Clearly, with patients you can't just distance yourself from them if you are on the receiving end of manipulative behaviour. However, I do make sure everything is done exactly by the book, and with witnesses if at all possible, if I think a patient is behaving in a manipulative manner. This is to protect myself.

Perhaps what you are perceiving as "unfair" treatment is a perfectly rational response to your behaviour? I understand that having this condition isn't your fault, and you probably aren't consciously displaying BPD behaviours- but that doesn't change the impact it has on others, nor their reaction to you.

Meerka Mon 24-Feb-14 09:17:10

btw, dialectical behaviour therapy is generally thought to be quite a good treatment, if you can find it.

SaucyJack Mon 24-Feb-14 09:34:27

Im also going to put the other side that actually some people with BPD are really difficult to handle and very frustrating.

some people with BPD are difficult to treat/be around and do display manipulative behaviour,

Oh the irony. Would either of you have bothered to point this out about any one single other mental illness or disorder?
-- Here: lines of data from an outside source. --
(* ===== verification/Status.v ===== *)
(** * Errors and gRPC statuses

    The error values that grpctunnel creates, compares and passes on, and the
    interface of the [status] package of grpc-go through which it inspects
    errors it did not create.  That package is not part of the repository, so
    its functions are the operations of a class, with their documented
    behaviour as laws. *)
From S2P Require Import Prelude.

(** ** Status codes: those the code names, and the rest by number. *)
Inductive code :=
  | OK | Canceled | Unknown | InvalidArgument | DeadlineExceeded
  | ResourceExhausted | FailedPrecondition | Unimplemented | Internal
  | Unavailable | Unauthenticated
  | OtherCode (n : Z).

#[export] Instance code_eq_dec : EqDecision code.
Proof. solve_decision. Defined.

(** ** Messages

    A message is kept as its format string with the arguments of the
    [Errorf] call that builds it. *)
Inductive message := Msg (format : string) (args : list argument)
with argument :=
  | AStr (s : string)
  | AInt (z : Z)
  | AInts (l : list Z)
  | AMsg (m : message)
  | AType (go_type : string).

Record status := Status { st_code : code; st_message : message }.

(** ** Go errors

    [io.EOF] and the two sentinel errors of [context] are compared by
    identity; [status.Errorf] and [errors.New] make the others.  [Opaque] is an
    error of the transport or of the application. *)
Inductive error :=
  | EOF
  | ContextCanceled
  | ContextDeadlineExceeded
  | StatusError (st : status)
  | ErrorsNew (text : string)
  | Opaque (text : string).

(** [status.Errorf(code, format, args...)]. *)
Definition Errorf (c : code) (format : string) (args : list argument) : error :=
  StatusError (Status c (Msg format args)).

(** [errors.Is(err, io.EOF)] and the like: the sentinels wrap nothing. *)
Definition is_EOF (e : error) : bool := match e with EOF => true | _ => false end.
Definition is_ContextCanceled (e : error) : bool :=
  match e with ContextCanceled => true | _ => false end.

(** The texts of the sentinel errors, [err.Error()] in the standard library. *)
Definition context_text (e : error) : string :=
  match e with
  | ContextCanceled => "context canceled"
  | ContextDeadlineExceeded => "context deadline exceeded"
  | _ => ""
  end.

(** ** The interface of package [status]

    - [FromError err] gives the status of an error and whether the error
      carries one; an error that carries none gets code [Unknown].
    - [FromContextError err] maps the context errors to their codes, and any
      other error to [Unknown].
    - [status_Err st] is [st.Err()]: nil for the code [OK], and otherwise an
      error that carries the status. *)
Class StatusLib := {
  FromError : option error -> status * bool;
  FromContextError : option error -> status;
  status_Err : status -> option error;
  FromError_status st : st_code st <> OK -> FromError (Some (StatusError st)) = (st, true);
  FromError_nil : st_code (fst (FromError None)) = OK /\ snd (FromError None) = true;
  FromError_other e :
    (forall st, e <> StatusError st) ->
    st_code (fst (FromError (Some e))) = Unknown /\ snd (FromError (Some e)) = false;
  FromContextError_canceled :
    st_code (FromContextError (Some ContextCanceled)) = Canceled;
  FromContextError_deadline :
    st_code (FromContextError (Some ContextDeadlineExceeded)) = DeadlineExceeded;
  status_Err_OK st : st_code st = OK -> status_Err st = None;
  status_Err_other st : st_code st <> OK -> status_Err st = Some (StatusError st);
}.

Section ToStatus.
Context `{StatusLib}.

(** [toStatus] (tunnel_client.go). *)
Definition toStatus (err : option error) : status :=
  match FromError err with
  | (st, true) => st
  | (_, false) => FromContextError err
  end.

Lemma toStatus_status st : st_code st <> OK -> toStatus (Some (StatusError st)) = st.
Proof. intros. unfold toStatus. by rewrite FromError_status. Qed.

Lemma toStatus_other e :
  (forall st, e <> StatusError st) -> toStatus (Some e) = FromContextError (Some e).
Proof.
  intros Hne. unfold toStatus. destruct (FromError_other e Hne) as [_ Hf].
  destruct (FromError (Some e)) as [st b]. simpl in Hf. by subst.
Qed.
End ToStatus.

(** ** A concrete instance, for evaluating the model on examples. *)
Module ExampleStatus.
Definition error_text (e : error) : message :=
  match e with
  | EOF => Msg "EOF" []
  | ContextCanceled | ContextDeadlineExceeded => Msg (context_text e) []
  | StatusError st => st_message st
  | ErrorsNew t | Opaque t => Msg t []
  end.

Definition from_error (err : option error) : status * bool :=
  match err with
  | None => (Status OK (Msg "" []), true)
  | Some (StatusError st) => (st, true)
  | Some e => (Status Unknown (error_text e), false)
  end.

Definition from_context_error (err : option error) : status :=
  match err with
  | None => Status OK (Msg "" [])
  | Some ContextCanceled => Status Canceled (error_text ContextCanceled)
  | Some ContextDeadlineExceeded =>
      Status DeadlineExceeded (error_text ContextDeadlineExceeded)
  | Some e => Status Unknown (error_text e)
  end.

Definition status_err (st : status) : option error :=
  if decide (st_code st = OK) then None else Some (StatusError st).

#[export] Instance lib : StatusLib.
Proof.
  refine {|
    FromError := from_error;
    FromContextError := from_context_error;
    status_Err := status_err;
  |}; try done.
  - intros [] Hne; simpl; try done. by destruct (Hne st).
  - intros st Hst. unfold status_err. by rewrite decide_True.
  - intros st Hst. unfold status_err. by rewrite decide_False.
Defined.
End ExampleStatus.
Lemma holder_set mu mu' h s : holder mu (set_holder mu' h s) = if decide (mu = mu') then h else holder mu s.
Proof. by destruct mu, mu'. Qed.

Lemma side_app mu h e : side mu (h ++ [e]) = side mu h ++ (if on_side mu e then [e] else []).
Proof.
  unfold side. rewrite filter_app. f_equal. cbn [filter list_filter].
  destruct (on_side mu e); [by rewrite decide_True|by rewrite decide_False].
Qed.

Lemma seq_state_snoc h e : seq_state (h ++ [e]) = seq_event (seq_state h) e.
Proof. unfold seq_state. by rewrite foldl_app. Qed.

Lemma on_side_guard mu mu' t c r :
  guard w c = Some mu -> on_side mu' (t, c, r) = bool_decide (mu = mu').
Proof. unfold on_side. simpl. by intros ->. Qed.

(** One call moves to [pc']; its mutex is held afterwards if [pc'] says so. *)
Lemma lock_inv_move s s' t c pc' mu :
  lock_inv s -> guard w c = Some mu ->
  (forall c0 pc0, sf_calls s !! t = Some (c0, pc0) -> c0 = c) ->
  sf_calls s' = <[t := (c, pc')]> (sf_calls s) ->
  (forall mu', mu' <> mu -> holder mu' s' = holder mu' s /\
     side mu' (sf_history s') = side mu' (sf_history s)) ->
  holder mu s' = (if holding pc' then Some t else if decide (holder mu s = Some t) then None else holder mu s) ->
  (holder mu s = None \/ holder mu s = Some t \/ holding pc' = false) ->
  seq_state (side mu (sf_history s')) = Some (under_way mu s') ->
  lock_inv s'.
Proof.
  intros [Hc Hh Hs] Hg Hsame Hcalls Hother Hmu Hfree Hseq.
  assert (Hne : forall mu' t', mu' <> mu -> holder mu' s = Some t' -> t' <> t).
  { intros mu' t' Hmu' Ht' ->. destruct (Hh mu' t Ht') as (c0 & pc0 & Hl & Hg0 & _).
    rewrite (Hsame _ _ Hl) in Hg0. congruence. }
  split.
  - intros t' c' pc. rewrite Hcalls. intros [[<- [= <- <-]]|[Hnt Hl]]%lookup_insert_Some.
    + exists mu. split; [done|]. intros Hp. by rewrite Hmu, Hp.
    + destruct (Hc _ _ _ Hl) as (mu1 & Hg1 & Hp). exists mu1. split; [done|]. intros Hp1.
      specialize (Hp Hp1). destruct (decide (mu1 = mu)) as [->|Hm]; [|by rewrite (proj1 (Hother _ Hm))].
      destruct Hfree as [Hf|[Hf|Hf]]; [congruence|congruence|].
      rewrite Hmu, Hf, Hp. by rewrite decide_False by congruence.
  - intros mu' t' Ht'. destruct (decide (mu' = mu)) as [->|Hm].
    + rewrite Hmu in Ht'. destruct (holding pc') eqn:Hp.
      * injection Ht' as <-. exists c, pc'. by rewrite Hcalls, lookup_insert_eq.
      * destruct (decide _) as [|Hd]; [done|]. destruct (Hh mu t' Ht') as (c0 & pc0 & Hl & Hr).
        exists c0, pc0. rewrite Hcalls, lookup_insert_ne; [done|]. intros <-. by rewrite Ht' in Hd.
    + rewrite (proj1 (Hother _ Hm)) in Ht'. destruct (Hh mu' t' Ht') as (c0 & pc0 & Hl & Hr).
      exists c0, pc0. rewrite Hcalls, lookup_insert_ne; [done|]. by apply not_eq_sym, (Hne mu').
  - intros mu'. destruct (decide (mu' = mu)) as [->|Hm]; [done|]. destruct (Hother _ Hm) as [Hh' ->].
    rewrite Hs. unfold under_way. rewrite Hh', Hcalls. destruct (holder mu' s) as [t'|] eqn:Ht'; [|done].
    rewrite lookup_insert_ne; [done|]. by apply not_eq_sym, (Hne mu').
Qed.

Lemma lock_inv_start : lock_inv safe_start.
Proof. split; [done|by intros []|by intros []]. Qed.

(** Where the mutex of a call that does not hold it stays as it is. *)
Lemma holder_not s mu t c pc :
  lock_inv s -> sf_calls s !! t = Some (c, pc) -> holding pc = false -> holder mu s <> Some t.
Proof.
  intros Hi Hl Hp Ht. destruct (li_holder _ Hi mu t Ht) as (c0 & pc0 & Hl0 & _ & Hp0). congruence.
Qed.

Lemma holder_known s t c pc mu :
  lock_inv s -> sf_calls s !! t = Some (c, pc) -> guard w c = Some mu -> holding pc = true ->
  holder mu s = Some t.
Proof.
  intros Hi Hl Hg Hp. destruct (li_call _ Hi _ _ _ Hl) as (mu' & Hg' & Hh).
  assert (mu' = mu) as -> by congruence. by apply Hh.
Qed.

Lemma guard_known s t c pc : lock_inv s -> sf_calls s !! t = Some (c, pc) -> exists mu, guard w c = Some mu.
Proof. intros Hi Hl. destruct (li_call _ Hi _ _ _ Hl) as (mu & Hg & _). by exists mu. Qed.

Lemma lock_inv_call s t c mu e :
  lock_inv s -> sf_calls s !! t = None -> guard w c = Some mu ->
  lock_inv (add_log e (set_call t c AtLock s)).
Proof.
  intros Hi Hn Hg. assert (Ht : holder mu s <> Some t).
  { intros Ht. destruct (li_holder _ Hi mu t Ht) as (c0 & pc0 & Hl & _). congruence. }
  apply (lock_inv_move s _ t c AtLock mu); [done|done|congruence|done|by intros []| | |].
  - simpl holding. rewrite decide_False by done. by destruct mu.
  - right. by right.
  - change (sf_history (add_log e (set_call t c AtLock s))) with (sf_history s).
    rewrite (li_serial _ Hi mu). unfold under_way.
    replace (holder mu (add_log e (set_call t c AtLock s))) with (holder mu s) by (by destruct mu).
    destruct (holder mu s) as [t'|]; [|done]. simpl. by rewrite lookup_insert_ne by congruence.
Qed.

Lemma lock_inv_lock s t c mu :
  lock_inv s -> sf_calls s !! t = Some (c, AtLock) -> guard w c = Some mu -> holder mu s = None ->
  lock_inv (set_call t c AtBody (set_holder mu (Some t) s)).
Proof.
  intros Hi Hl Hg Hf.
  apply (lock_inv_move s _ t c AtBody mu);
    [done|done|congruence|by destruct mu|by intros []; destruct mu|by destruct mu|by left|].
  replace (sf_history (set_call t c AtBody (set_holder mu (Some t) s))) with (sf_history s) by (by destruct mu).
  rewrite (li_serial _ Hi mu). unfold under_way. rewrite Hf.
  replace (holder mu (set_call t c AtBody (set_holder mu (Some t) s))) with (Some t) by (by destruct mu).
  simpl. by rewrite lookup_insert_eq.
Qed.

(** A call that holds its mutex goes on, with or without an event of the wrapped
    stream. *)
Lemma lock_inv_inside s s' t c pc pc' mu :
  lock_inv s -> sf_calls s !! t = Some (c, pc) -> guard w c = Some mu ->
  holding pc = true -> holding pc' = true ->
  sf_sendMu s' = sf_sendMu s -> sf_recvMu s' = sf_recvMu s -> sf_calls s' = <[t := (c, pc')]> (sf_calls s) ->
  (sf_history s' = sf_history s /\ under_way mu s' = under_way mu s) \/
  (exists r, sf_history s' = sf_history s ++ [(t, c, r)] /\
     seq_event (Some (under_way mu s)) (t, c, r) = Some (under_way mu s')) ->
  lock_inv s'.
Proof.
  intros Hi Hl Hg Hp Hp' E1 E2 Hcalls Hh. pose proof (holder_known _ _ _ _ _ Hi Hl Hg Hp) as Ht.
  assert (E : forall mu', holder mu' s' = holder mu' s) by (by intros []).
  apply (lock_inv_move s _ t c pc' mu); [done|done|congruence|done| | |right; by left|].
  - intros mu' Hne. split; [done|]. destruct Hh as [[-> _]|(r & -> & _)]; [done|].
    rewrite side_app, (on_side_guard _ _ _ _ _ Hg), bool_decide_false by done. by rewrite app_nil_r.
  - by rewrite Hp', E.
  - destruct Hh as [[-> ->]|(r & -> & Hr)]; [by apply li_serial|].
    rewrite side_app, (on_side_guard _ _ _ _ _ Hg), bool_decide_true by done.
    by rewrite seq_state_snoc, (li_serial _ Hi).
Qed.
(** The chunk that [sendFunc] is given extends the framing. *)
Lemma sendFunc_progress d out0 c c' err k ch :
  call_wf max_chunk ov k -> c_call c = Some k -> k_pc k = PSend ch ->
  call_progress d out0 c -> call_step (LCall err) k c = Some c' -> call_progress d out0 c'.
Proof.
  intros [Hwf Hwf2] Hcall Hpc (k' & cks & Hk' & Hout & Hst) Hstep.
  assert (k' = k) as -> by congruence. unfold call_step in Hstep. rewrite Hpc in *.
  destruct Hwf as (Hi & Hlen & Hne), Hwf2 as (Hch & Hchm & Hpos). simplify_eq/=.
  exists (send_after k ch err), (cks ++ [send_chunk k ch]). simpl.
  rewrite Hout, app_assoc. split_and!; [done|done|].
  unfold send_after. destruct err as [e|]; [done|].
  rewrite u32_small by (unfold is_u32; lia).
  destruct Hst as (Hsize & Hd & Hst).
  destruct (Z.eqb_spec ch (len (k_data k))) as [->|Hnl]; simpl.
  - (* the last chunk *)
    unfold send_chunk. rewrite slice_to_all.
    destruct Hst as [(Hidx & -> & Hdata)|(Hidx & ck & mid & rest & -> & Hf & Hs & Hl & Hdd & Hr)].
    + rewrite Hidx, Hdata, Hsize in *. simpl.
      eexists _, [], []. split_and!; [done|done|done|simpl; lia| |done|done].
      by rewrite app_nil_r.
    + eexists ck, (mid ++ k_data k), _. split_and!; [done|done|done|lia|done| |].
      * intros Hnil. rewrite Hnil, len_nil in Hl. lia.
      * apply framed_rest_snoc; simpl; [done| | |done]; [by apply Z.eqb_neq; lia|].
        specialize (Hpos (Hne ltac:(lia))). lia.
  - split_and!; [done|done|]. right. split; [lia|].
    destruct Hst as [(Hidx & -> & Hdata)|(Hidx & ck & mid & rest & -> & Hf & Hs & Hl & Hdd & Hr)].
    + exists (send_chunk k ch), [], []. simpl. rewrite Hidx. rewrite Hdata in *.
      rewrite len_slice_to by lia. rewrite slice_to_from.
      split_and!; try done. apply Hpos. intros Hn. rewrite Hn, len_nil in *. lia.
    + eexists ck, (mid ++ slice_to ch (k_data k)), _.
      split_and!; [done|done|done|lia|lia| |].
      * by rewrite <- app_assoc, slice_to_from.
      * apply framed_rest_snoc; simpl; [done| | |done]; [by apply Z.eqb_neq; lia|].
        specialize (Hpos (Hne ltac:(lia))). rewrite len_slice_to by lia. lia.
Qed.

Lemma call_progress_step d out0 l c c' ls :
  sender_inv W max_chunk ov ls c -> call_progress d out0 c ->
  l <> LReturn -> send_step l c = Some c' -> call_progress d out0 c'.
Proof.
  intros [_ _ _ Hwf _ _] Hp Hl Hstep. pose proof Hp as (k & cks & Hk & Hout & Hst).
  assert (Hkeep : forall pc k', c_out c' = c_out c -> c_call c' = Some k' -> k' = set_pc pc k ->
    match k_pc k with PRet _ | PSend _ => False | _ => True end ->
    match pc with PRet None => False | _ => True end -> call_progress d out0 c').
  { intros pc k' Ho Hc -> Hne Hpc. exists (set_pc pc k), cks. rewrite Ho.
    split_and!; [done|done|]. simpl. destruct pc as [| | | |[]], (k_pc k); done. }
  destruct l; simpl in Hstep; rewrite ?Hk in Hstep; try done;
    try (unfold call_step in Hstep; destruct (k_pc k) eqn:Hpc; step_cases; by eapply Hkeep).
  - destruct (k_pc k) as [| | |ch|] eqn:Hpc; try done.
    apply (sendFunc_progress d out0 c c' err k ch); auto. unfold call_step. by rewrite Hpc.
  - step_in Hstep. by exists k, cks.
  - step_in Hstep. by exists k, cks.
  - step_in Hstep. by exists k, cks.
Qed.
(** What the sender can do by itself: any action but a new message, an update
    or a cancellation. *)
Definition send_can_move (c : send_conf) : Prop :=
  exists l, enabled send_step l c /\
    match l with LBegin _ | UAdd _ | LCancel _ => False | _ => True end.

(** However the goroutines interleave, the bytes handed to [sendFunc]
    (data and per-message overhead) never exceed the initial window plus the
    updates the peer has sent, even if those wrap the [uint32] counter. *)
Theorem send_within_granted_window ls c :
  run send_step ls sender_start = Some c ->
  0 <= charged ov (c_out c) <= W + credits ls.
Proof.
  intros Hrun. pose proof (sender_run_inv ls c Hrun) as Hinv.
  pose proof (reserved_nonneg ls c Hinv).
  destruct Hinv as [_ _ Hw _ (wr & Hwr & Hacc) _].
  pose proof (charged_nonneg ov (c_out c)). unfold is_u32 in Hw. lia.
Qed.

(** No wake-up is lost.  When a call of [send] can make no move and no
    update is half done, the call is waiting in its select, its context is
    not done, and the window really is too small for the next chunk. *)
Theorem send_blocks_only_for_window ls c k :
  run send_step ls sender_start = Some c ->
  c_call c = Some k -> ~ send_can_move c ->
  k_pc k = PWait /\ c_ctx c = None /\
  s_currentWindow (c_sender c) < send_needed (c_sender c) k.
Proof.
  intros Hrun Hk Hno. pose proof (sender_run_inv ls c Hrun) as [_ Ho _ Hwf _ Hwk].
  assert (Hstuck : forall l, match l with LBegin _ | UAdd _ | LCancel _ => False | _ => True end ->
            send_step l c = None).
  { intros l Hl. destruct (send_step l c) as [c'|] eqn:Hs; [|done].
    destruct Hno. exists l. split; [by exists c'|done]. }
  pose proof (Hstuck LLoad I) as Hload. pose proof (Hstuck LCas I) as Hcas.
  pose proof (Hstuck (LCall None) I) as Hcall. pose proof (Hstuck LReturn I) as Hret.
  pose proof (Hstuck LWake I) as Hwake. pose proof (Hstuck LCtxDone I) as Hctx.
  pose proof (Hstuck UPost I) as Hpost. simpl in *. rewrite Hk in *. unfold call_step in *.
  destruct (k_pc k) eqn:Hpc; try done; [by destruct (_ <? _)| |by destruct (_ =? _)].
  destruct (Hwf k eq_refl) as [Hwf1 _]. rewrite Hpc in Hwf1. destruct Hwf1 as (_ & Hlen & _).
  rewrite (send_needed_eq ov Hov _ k Ho Hlen).
  destruct (c_ctx c); [done|]. destruct (s_windowUpdates (c_sender c)); [done|].
  destruct (c_posts c); [|done].
  destruct (Hwk k eq_refl Hpc) as [?|[?|?]]; [done|done|lia].
Qed.

(** [send] never spins.  In every run the number of atomic actions is at
    most linear in what the environment brought: 30 per byte and 26 per
    message to send, 8 per window update, and one cancellation. *)
Theorem send_bounded_steps ls c :
  run send_step ls sender_start = Some c ->
  len ls <= 1 + zsum (label_gain <$> ls).
Proof.
  intros Hrun.
  enough (len ls + send_cost c <= 1 + zsum (label_gain <$> ls)) as Hlen.
  { pose proof (send_cost_nonneg _ _ _ _ _ (sender_run_inv ls c Hrun)). lia. }
  revert ls c Hrun.
  apply (run_history send_step (fun ls c => sender_inv W max_chunk ov ls c /\
    len ls + send_cost c <= 1 + zsum (label_gain <$> ls))).
  - split; [by apply sender_run_inv|]. unfold send_cost. simpl. rewrite len_nil. lia.
  - intros ls l c c' [Hinv Hc] Hstep. pose proof max_chunk_pos as Hmx.
    pose proof (send_step_cost _ _ _ _ _ _ _ Hmx Hov Hinv Hstep) as Hcost.
    split; [by eapply sender_inv_step|].
    rewrite fmap_app, len_app, zsum_app, len_cons, len_nil. simpl.
    assert (0 <= label_emits l) by (destruct l; simpl; lia). lia.
Qed.

(** A message that [send] accepts and returns nil for has been handed to
    [sendFunc] exactly once and in order: one first chunk that carries the
    size of the whole message, then non-empty chunks, each of at most the
    maximum chunk size, whose data concatenates to the message. *)
Theorem send_frames_message ls0 d ls c k :
  run send_step (ls0 ++ LBegin d :: ls) sender_start = Some c ->
  LReturn ∉ ls -> c_call c = Some k -> k_pc k = PRet None ->
  exists c0 cks, run send_step ls0 sender_start = Some c0 /\
    c_out c = c_out c0 ++ cks /\ framed max_chunk d cks.
Proof.
  intros Hrun Hnr Hk Hpc. rewrite run_app in Hrun.
  destruct (run send_step ls0 sender_start) as [c0|] eqn:Hrun0; [|done].
  simpl in Hrun. destruct (c_call c0) eqn:Hc0; [done|].
  exists c0. enough (call_progress d (c_out c0) c) as (k' & cks & Hk' & Hout & Hst).
  { exists cks. assert (k' = k) as -> by congruence. by rewrite Hpc in Hst. }
  set (c1 := set_call (Some (send_begin d)) c0) in *.
  assert (Hrun1 : run send_step (ls0 ++ [LBegin d]) sender_start = Some c1).
  { rewrite run_app, Hrun0. simpl. by rewrite Hc0. }
  enough (LReturn ∉ ls -> call_progress d (c_out c0) c /\
          sender_inv W max_chunk ov ((ls0 ++ [LBegin d]) ++ ls) c) as [? _] by done.
  clear Hnr Hk Hpc. revert ls c Hrun.
  apply (run_history send_step (fun ls c => LReturn ∉ ls -> call_progress d (c_out c0) c /\
    sender_inv W max_chunk ov ((ls0 ++ [LBegin d]) ++ ls) c)).
  - intros _. rewrite app_nil_r. split; [by apply send_begin_progress|by apply sender_run_inv].
  - intros ls l c c' IH Hstep [Hnr Hl]%not_elem_of_app. destruct (IH Hnr) as [Hp Hinv].
    rewrite (app_assoc _ ls). split; [|by eapply sender_inv_step; [..|apply max_chunk_pos|done|]].
    eapply call_progress_step; eauto. intros ->. by apply Hl, list_elem_of_singleton.
Qed.
End SenderProperties.

(** ** What the streams need of the sender *)

(** A [CancelFunc], with the error it leaves in a context that is not done. *)
Definition cancel_ctx (e : error) (c : send_conf) : send_conf :=
  match c_ctx c with None => set_ctx (Some e) c | Some _ => c end.

Lemma cancel_ctx_done e c : c_ctx (cancel_ctx e c) <> None.
Proof. unfold cancel_ctx. destruct (c_ctx c) eqn:Hc; simpl; congruence. Qed.

(** The messages begun by a list of chunks, and by the call in progress. *)
Definition firsts (cks : list chunk) : Z := count ck_first cks.
Definition first_pending (c : send_conf) : Z :=
  match c_call c with
  | Some k => match k_pc k with
              | PRet _ => 0
              | _ => if k_chunkIndex k =? 0 then 1 else 0
              end
  | None => 0
  end.

Lemma first_pending_nonneg c : 0 <= first_pending c.
Proof.
  unfold first_pending. destruct (c_call c) as [k|]; [|done].
  destruct (k_pc k), (k_chunkIndex k =? 0); done.
Qed.

Lemma first_pending_begin b c : first_pending (set_call (Some (send_begin b)) c) <= 1.
Proof.
  unfold first_pending. simpl. destruct (k_pc (send_begin b)), (k_chunkIndex (send_begin b) =? 0); lia.
Qed.

(** The actions that run inside a call of [send]. *)
Definition in_send (l : send_label) : bool :=
  match l with LLoad | LWake | LCtxDone | LCas | LCall _ | LReturn => true | _ => false end.
(* ===== verification/Reassembly.v ===== *)
(** * Reading messages

    [readMsgLocked] and [readMsg], which tunnel_server.go and tunnel_client.go
    each define for their own streams: the loop that dequeues data frames and
    puts messages back together.  The two copies differ in the errors they
    report, in where the error at the end of the stream comes from, and in that
    the server looks at its context before each frame; these are the fields of
    [read_config].  A read that has to wait for a frame is [Blocked] inside
    [dequeue], with the local variables it resumes with. *)
From S2P Require Import Prelude Status Protocol FlowSender FlowReceiver.

(** Go's results [(data []byte, ok bool, err error)]; [None] is the nil slice. *)
Record read_return := ReadReturn { rr_data : option bytes; rr_ok : bool; rr_err : option error }.

Record read_config (T : Type) := ReadConfig {
  rc_stream : bool;                 (** the peer may send several messages *)
  rc_ctx : option error;            (** what [ctx.Err()] says before a frame *)
  rc_end : option error;            (** the error when there are no more frames *)
  rc_twice : Z -> Z -> error;       (** an envelope inside a message *)
  rc_overflow : error;              (** more data than the envelope says *)
  rc_never : error;                 (** data before any envelope *)
  rc_unrecognized : T -> error;     (** not a data frame *)
  rc_several : error;               (** a second message where one is allowed *)
}.
Arguments ReadConfig {T}.
Arguments rc_stream {T}.
Arguments rc_ctx {T}.
Arguments rc_end {T}.
Arguments rc_twice {T}.
Arguments rc_overflow {T}.
Arguments rc_never {T}.
Arguments rc_unrecognized {T}.
Arguments rc_several {T}.

(** The local variables [msgLen] and [b]. *)
Record read_vars := ReadVars { rv_msgLen : Z; rv_b : bytes }.
Definition read_vars0 : read_vars := ReadVars (-1) [].

Inductive read_outcome := Returned (ret : read_return) | Blocked (vars : read_vars).

Section Reading.
Context {T : Type} `{DataFrame T} (measure : T -> Z * bool).

(** The checks on the data gathered so far. *)
Definition read_check (cfg : read_config T) (msgLen : Z) (b : bytes) : read_vars + read_return :=
  if len b >? msgLen then inr (ReadReturn None false (Some (rc_overflow cfg)))
  else if len b =? msgLen then inr (ReadReturn (Some b) true None)
  else inl (ReadVars msgLen b).

(** The type switch on a frame: go on with new variables, or return. *)
Definition read_frame (cfg : read_config T) (frame : T) (v : read_vars) : read_vars + read_return :=
  match data_view_of frame with
  | VMessage size d =>
      if negb (rv_msgLen v =? -1)
      then inr (ReadReturn None false (Some (rc_twice cfg (len (rv_b v)) (rv_msgLen v))))
      else read_check cfg size d
  | VMore d =>
      if rv_msgLen v =? -1
      then inr (ReadReturn None false (Some (rc_never cfg)))
      else read_check cfg (rv_msgLen v) (rv_b v ++ d)
  | VOther => inr (ReadReturn None false (Some (rc_unrecognized cfg frame)))
  end.

Definition send_update (u : Z) : list Z := if u >? 0 then [u] else [].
YANBU OP. But I suggest you leave this thread before it starts.

DameDiazepamTheDramaQueen Mon 24-Feb-14 09:58:41

I agree with saucy Jack's comment and yes I DO have experience of bi polar as a good friend and family member have it and I've had help for mental health issues (been hospitalised)

Tbh it's the same with any illness, some HCP's are great, others are dire.

DameDiazepamTheDramaQueen Mon 24-Feb-14 09:59:33

Sorry,I meant I agree with meerka .

Nomama Mon 24-Feb-14 15:37:56

iamsoannoyed - I understood what you meant and agree with the possibilities you present.

Having worked with and for adults with BPD I am certain that the same advice was seen as too blunt, uncaring, judgmental by many friends and family when I gave it.

I am also certain that many people are still so overly careful about causing offence that they accept such poor behaviours and forgive them, not realising that even people with BPD etc can be bad tempered, rude gobshites who need to learn how to judge the effect of their behaviours, just the same as the rest of us.

It is often really hard to point out what should be blindingly obvious without causing offence.


Suicidal Meerka and iamsoannoyed have both posted some good stuff to ponder. Have another read of both posts and see if it possible that your own irritation and feelings aren't preventing you from separating cause and reactions sometimes. It might help to identify which of your behaviours causes those of the HCP and, vice versa, which of the HCP behaviours cause your own. Knowing which is casue and which is effect can be a powerful tool to control.

Otherwise, yes, some HCPs can be offhand and rude too - just like everyone else.

fluffydressinggown Mon 24-Feb-14 15:56:39

I have a diagnosis of BPD and agree that there is still a lot of prejudice about it MH services.

I have been spoken to very unkindly when I have been feeling very low, which doesn't help things.